* YOUR ASSIGNMENT: Count how many lines in the entries below hold "outb". Only the number belongs in the answer.

* DATA FOR THE TASK:
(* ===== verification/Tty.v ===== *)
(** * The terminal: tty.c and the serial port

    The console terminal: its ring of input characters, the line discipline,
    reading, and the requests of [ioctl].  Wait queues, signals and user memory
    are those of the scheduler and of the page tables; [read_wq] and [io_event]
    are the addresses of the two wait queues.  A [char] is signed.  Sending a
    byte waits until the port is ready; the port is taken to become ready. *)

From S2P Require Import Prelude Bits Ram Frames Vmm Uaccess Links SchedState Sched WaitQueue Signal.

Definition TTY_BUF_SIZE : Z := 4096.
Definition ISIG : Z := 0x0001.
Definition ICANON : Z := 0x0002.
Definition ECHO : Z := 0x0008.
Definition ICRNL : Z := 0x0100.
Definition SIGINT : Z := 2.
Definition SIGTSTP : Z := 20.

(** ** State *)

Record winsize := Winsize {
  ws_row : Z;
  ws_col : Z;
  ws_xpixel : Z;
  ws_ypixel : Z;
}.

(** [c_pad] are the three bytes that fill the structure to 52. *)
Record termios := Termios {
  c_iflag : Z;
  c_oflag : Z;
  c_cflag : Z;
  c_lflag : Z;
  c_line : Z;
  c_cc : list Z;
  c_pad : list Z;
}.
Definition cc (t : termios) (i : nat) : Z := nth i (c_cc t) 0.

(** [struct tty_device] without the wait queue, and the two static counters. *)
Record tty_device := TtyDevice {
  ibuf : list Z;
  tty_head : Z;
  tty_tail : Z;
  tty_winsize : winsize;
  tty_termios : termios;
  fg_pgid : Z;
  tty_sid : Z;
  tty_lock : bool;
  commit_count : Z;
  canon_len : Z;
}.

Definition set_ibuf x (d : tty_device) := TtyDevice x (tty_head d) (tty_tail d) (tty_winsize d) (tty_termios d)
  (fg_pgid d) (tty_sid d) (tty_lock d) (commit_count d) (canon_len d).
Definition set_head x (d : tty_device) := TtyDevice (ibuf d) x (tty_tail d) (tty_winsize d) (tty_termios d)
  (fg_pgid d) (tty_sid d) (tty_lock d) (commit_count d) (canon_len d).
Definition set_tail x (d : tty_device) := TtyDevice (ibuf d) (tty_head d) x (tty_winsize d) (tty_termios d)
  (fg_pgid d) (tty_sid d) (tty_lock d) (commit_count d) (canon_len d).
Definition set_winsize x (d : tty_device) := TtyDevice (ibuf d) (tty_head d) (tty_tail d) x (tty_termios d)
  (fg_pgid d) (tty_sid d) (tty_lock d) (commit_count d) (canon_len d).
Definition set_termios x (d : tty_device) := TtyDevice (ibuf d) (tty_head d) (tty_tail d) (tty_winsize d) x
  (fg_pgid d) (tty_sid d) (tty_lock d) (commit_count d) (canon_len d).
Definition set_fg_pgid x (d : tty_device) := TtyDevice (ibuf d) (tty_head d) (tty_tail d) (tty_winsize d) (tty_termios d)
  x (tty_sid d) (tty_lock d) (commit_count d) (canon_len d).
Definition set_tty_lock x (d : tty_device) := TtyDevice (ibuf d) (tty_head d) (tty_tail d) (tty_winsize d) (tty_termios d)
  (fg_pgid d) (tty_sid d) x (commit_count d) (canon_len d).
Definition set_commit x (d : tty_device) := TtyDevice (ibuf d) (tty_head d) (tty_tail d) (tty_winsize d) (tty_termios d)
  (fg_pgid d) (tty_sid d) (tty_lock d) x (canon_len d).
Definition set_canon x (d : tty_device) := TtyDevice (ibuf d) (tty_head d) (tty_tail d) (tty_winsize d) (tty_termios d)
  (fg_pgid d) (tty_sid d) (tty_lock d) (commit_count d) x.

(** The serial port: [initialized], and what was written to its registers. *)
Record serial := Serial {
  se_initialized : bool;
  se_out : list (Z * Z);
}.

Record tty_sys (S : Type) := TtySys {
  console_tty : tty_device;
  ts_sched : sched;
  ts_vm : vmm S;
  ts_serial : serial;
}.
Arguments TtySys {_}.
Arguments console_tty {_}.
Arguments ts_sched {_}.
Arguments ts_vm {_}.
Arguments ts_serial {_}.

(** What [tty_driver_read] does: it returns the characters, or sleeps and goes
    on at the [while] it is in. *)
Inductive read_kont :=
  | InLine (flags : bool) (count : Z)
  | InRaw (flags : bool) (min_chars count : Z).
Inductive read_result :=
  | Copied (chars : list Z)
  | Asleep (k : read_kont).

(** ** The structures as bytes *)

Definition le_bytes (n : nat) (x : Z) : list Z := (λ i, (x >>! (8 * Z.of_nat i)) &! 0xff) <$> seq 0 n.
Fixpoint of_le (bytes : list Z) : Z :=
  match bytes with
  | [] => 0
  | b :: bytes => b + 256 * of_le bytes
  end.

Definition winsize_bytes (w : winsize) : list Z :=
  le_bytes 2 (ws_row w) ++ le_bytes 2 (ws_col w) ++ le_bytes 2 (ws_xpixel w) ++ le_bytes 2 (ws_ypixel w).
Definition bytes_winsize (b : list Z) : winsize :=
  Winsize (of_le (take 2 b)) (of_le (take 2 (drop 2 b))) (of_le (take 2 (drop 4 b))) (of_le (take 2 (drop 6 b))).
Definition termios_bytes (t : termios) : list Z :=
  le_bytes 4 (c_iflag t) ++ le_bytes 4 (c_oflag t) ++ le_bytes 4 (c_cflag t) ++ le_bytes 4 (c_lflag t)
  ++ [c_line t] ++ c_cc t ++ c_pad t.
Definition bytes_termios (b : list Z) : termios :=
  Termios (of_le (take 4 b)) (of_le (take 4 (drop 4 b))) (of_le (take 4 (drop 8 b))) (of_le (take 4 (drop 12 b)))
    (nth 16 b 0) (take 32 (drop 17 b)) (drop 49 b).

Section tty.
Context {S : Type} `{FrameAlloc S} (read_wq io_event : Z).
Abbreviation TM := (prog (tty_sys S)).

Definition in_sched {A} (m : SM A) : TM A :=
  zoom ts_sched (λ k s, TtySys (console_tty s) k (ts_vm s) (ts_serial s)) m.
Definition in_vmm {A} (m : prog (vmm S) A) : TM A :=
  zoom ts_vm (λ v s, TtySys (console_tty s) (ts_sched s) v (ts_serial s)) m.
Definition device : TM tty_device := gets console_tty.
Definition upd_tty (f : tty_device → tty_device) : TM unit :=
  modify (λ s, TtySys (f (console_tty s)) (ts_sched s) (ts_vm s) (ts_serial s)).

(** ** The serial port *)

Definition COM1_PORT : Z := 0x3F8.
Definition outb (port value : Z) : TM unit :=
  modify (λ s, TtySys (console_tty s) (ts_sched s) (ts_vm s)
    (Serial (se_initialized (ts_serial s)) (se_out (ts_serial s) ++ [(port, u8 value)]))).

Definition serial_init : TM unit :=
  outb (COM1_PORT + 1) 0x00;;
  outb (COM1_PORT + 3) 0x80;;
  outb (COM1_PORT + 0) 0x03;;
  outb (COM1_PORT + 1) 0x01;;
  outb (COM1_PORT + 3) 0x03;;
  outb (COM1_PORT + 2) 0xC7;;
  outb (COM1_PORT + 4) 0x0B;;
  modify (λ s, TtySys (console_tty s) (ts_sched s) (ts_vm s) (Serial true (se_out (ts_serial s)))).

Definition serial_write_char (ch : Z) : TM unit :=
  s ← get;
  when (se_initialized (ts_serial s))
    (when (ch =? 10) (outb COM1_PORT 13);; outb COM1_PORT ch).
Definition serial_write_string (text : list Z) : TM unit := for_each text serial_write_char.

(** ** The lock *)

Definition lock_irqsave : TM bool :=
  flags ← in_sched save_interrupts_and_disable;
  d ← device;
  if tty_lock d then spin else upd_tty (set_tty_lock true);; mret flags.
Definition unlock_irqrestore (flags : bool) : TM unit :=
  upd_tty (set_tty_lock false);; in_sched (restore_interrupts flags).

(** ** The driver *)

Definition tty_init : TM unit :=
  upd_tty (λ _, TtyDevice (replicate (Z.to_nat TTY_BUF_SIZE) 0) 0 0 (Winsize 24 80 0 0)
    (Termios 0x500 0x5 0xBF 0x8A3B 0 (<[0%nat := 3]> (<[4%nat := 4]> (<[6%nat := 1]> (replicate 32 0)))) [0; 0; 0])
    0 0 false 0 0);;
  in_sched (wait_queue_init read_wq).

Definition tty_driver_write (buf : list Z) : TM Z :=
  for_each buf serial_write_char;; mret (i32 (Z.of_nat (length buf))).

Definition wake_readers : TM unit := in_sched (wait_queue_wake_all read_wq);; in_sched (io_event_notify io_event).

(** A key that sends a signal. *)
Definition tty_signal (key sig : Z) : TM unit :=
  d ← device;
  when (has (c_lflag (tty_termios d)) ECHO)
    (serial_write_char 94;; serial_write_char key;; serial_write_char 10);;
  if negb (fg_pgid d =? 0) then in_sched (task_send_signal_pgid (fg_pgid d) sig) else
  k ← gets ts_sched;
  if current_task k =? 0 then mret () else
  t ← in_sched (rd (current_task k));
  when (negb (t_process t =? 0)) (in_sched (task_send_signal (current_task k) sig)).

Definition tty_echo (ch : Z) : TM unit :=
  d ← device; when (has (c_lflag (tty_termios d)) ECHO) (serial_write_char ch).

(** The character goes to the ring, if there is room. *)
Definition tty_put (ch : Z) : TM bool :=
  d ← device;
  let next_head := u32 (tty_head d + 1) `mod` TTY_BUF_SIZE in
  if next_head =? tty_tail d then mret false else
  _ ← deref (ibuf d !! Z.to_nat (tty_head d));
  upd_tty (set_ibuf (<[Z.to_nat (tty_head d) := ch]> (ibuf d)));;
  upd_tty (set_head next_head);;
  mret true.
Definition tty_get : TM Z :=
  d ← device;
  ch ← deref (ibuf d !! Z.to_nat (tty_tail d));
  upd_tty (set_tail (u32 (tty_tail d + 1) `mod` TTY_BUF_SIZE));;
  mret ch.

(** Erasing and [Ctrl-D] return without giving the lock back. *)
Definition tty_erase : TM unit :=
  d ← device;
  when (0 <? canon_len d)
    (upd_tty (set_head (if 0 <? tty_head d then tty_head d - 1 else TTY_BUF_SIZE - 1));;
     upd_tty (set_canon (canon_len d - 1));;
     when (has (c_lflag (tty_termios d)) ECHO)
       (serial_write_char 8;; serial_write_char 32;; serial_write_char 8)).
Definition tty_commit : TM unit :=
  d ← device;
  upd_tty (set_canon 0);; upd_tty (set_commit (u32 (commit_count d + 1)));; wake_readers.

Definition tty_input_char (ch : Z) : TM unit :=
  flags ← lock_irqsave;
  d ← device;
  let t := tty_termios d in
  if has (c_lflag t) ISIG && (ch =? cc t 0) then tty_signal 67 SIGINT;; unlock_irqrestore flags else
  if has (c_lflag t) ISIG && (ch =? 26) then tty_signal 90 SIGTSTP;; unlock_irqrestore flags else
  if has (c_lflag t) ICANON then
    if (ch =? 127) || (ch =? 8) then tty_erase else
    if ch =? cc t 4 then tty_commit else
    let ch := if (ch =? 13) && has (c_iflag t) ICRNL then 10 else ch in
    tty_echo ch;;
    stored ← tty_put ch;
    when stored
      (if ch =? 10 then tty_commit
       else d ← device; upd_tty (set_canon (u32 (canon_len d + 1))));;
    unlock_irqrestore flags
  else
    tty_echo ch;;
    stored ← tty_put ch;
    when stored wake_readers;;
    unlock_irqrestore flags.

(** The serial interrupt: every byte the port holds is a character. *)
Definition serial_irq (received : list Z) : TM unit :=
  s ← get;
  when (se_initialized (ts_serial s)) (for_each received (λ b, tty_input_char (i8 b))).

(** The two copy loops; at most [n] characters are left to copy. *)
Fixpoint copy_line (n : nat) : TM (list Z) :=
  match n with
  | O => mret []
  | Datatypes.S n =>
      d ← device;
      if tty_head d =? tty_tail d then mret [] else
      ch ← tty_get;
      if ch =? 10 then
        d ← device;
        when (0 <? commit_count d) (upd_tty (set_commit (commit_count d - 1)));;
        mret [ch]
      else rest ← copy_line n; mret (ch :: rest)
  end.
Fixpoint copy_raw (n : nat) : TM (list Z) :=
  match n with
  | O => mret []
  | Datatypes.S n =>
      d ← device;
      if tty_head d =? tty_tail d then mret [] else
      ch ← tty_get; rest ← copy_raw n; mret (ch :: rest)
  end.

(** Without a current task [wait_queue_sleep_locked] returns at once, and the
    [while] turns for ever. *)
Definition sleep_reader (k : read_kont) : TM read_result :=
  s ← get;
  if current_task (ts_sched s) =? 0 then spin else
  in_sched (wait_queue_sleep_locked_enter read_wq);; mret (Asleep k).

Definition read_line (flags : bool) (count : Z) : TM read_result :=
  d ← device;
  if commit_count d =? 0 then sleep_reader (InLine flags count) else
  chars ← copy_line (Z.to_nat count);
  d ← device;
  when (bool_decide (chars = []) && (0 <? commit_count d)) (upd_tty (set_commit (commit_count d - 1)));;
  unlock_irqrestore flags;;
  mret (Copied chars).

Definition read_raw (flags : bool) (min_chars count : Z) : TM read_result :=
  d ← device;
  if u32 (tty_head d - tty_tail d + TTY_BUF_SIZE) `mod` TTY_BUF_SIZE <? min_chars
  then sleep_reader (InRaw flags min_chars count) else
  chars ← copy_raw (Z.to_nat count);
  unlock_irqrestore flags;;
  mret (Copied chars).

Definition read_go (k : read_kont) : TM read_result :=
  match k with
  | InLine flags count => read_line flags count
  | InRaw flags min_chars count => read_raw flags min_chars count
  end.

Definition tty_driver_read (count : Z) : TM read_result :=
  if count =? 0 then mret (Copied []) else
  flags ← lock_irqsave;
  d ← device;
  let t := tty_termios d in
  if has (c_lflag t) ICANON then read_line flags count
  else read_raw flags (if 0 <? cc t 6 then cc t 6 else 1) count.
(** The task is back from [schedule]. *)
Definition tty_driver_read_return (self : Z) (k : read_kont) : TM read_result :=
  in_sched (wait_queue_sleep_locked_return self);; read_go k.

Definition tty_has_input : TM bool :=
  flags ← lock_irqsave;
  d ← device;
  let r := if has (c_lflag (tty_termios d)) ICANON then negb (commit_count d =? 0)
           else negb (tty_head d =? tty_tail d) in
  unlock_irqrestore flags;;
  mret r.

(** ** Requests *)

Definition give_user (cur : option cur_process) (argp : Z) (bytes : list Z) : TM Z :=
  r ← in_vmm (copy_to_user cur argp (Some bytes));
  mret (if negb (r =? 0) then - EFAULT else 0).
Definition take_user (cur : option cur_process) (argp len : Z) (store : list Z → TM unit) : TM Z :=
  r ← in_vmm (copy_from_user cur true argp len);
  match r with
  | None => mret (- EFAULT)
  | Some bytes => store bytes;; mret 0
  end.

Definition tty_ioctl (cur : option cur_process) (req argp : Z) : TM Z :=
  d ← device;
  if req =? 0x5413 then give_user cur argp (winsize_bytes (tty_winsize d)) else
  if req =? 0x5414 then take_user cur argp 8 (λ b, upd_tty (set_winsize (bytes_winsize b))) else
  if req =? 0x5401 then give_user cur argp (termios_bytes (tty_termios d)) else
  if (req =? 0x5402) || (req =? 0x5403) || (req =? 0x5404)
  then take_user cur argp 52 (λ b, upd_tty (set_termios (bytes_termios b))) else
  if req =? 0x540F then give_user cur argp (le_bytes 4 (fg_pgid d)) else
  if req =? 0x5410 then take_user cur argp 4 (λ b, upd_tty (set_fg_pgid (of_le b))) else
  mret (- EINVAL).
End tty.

* RESPONSE AREA: 9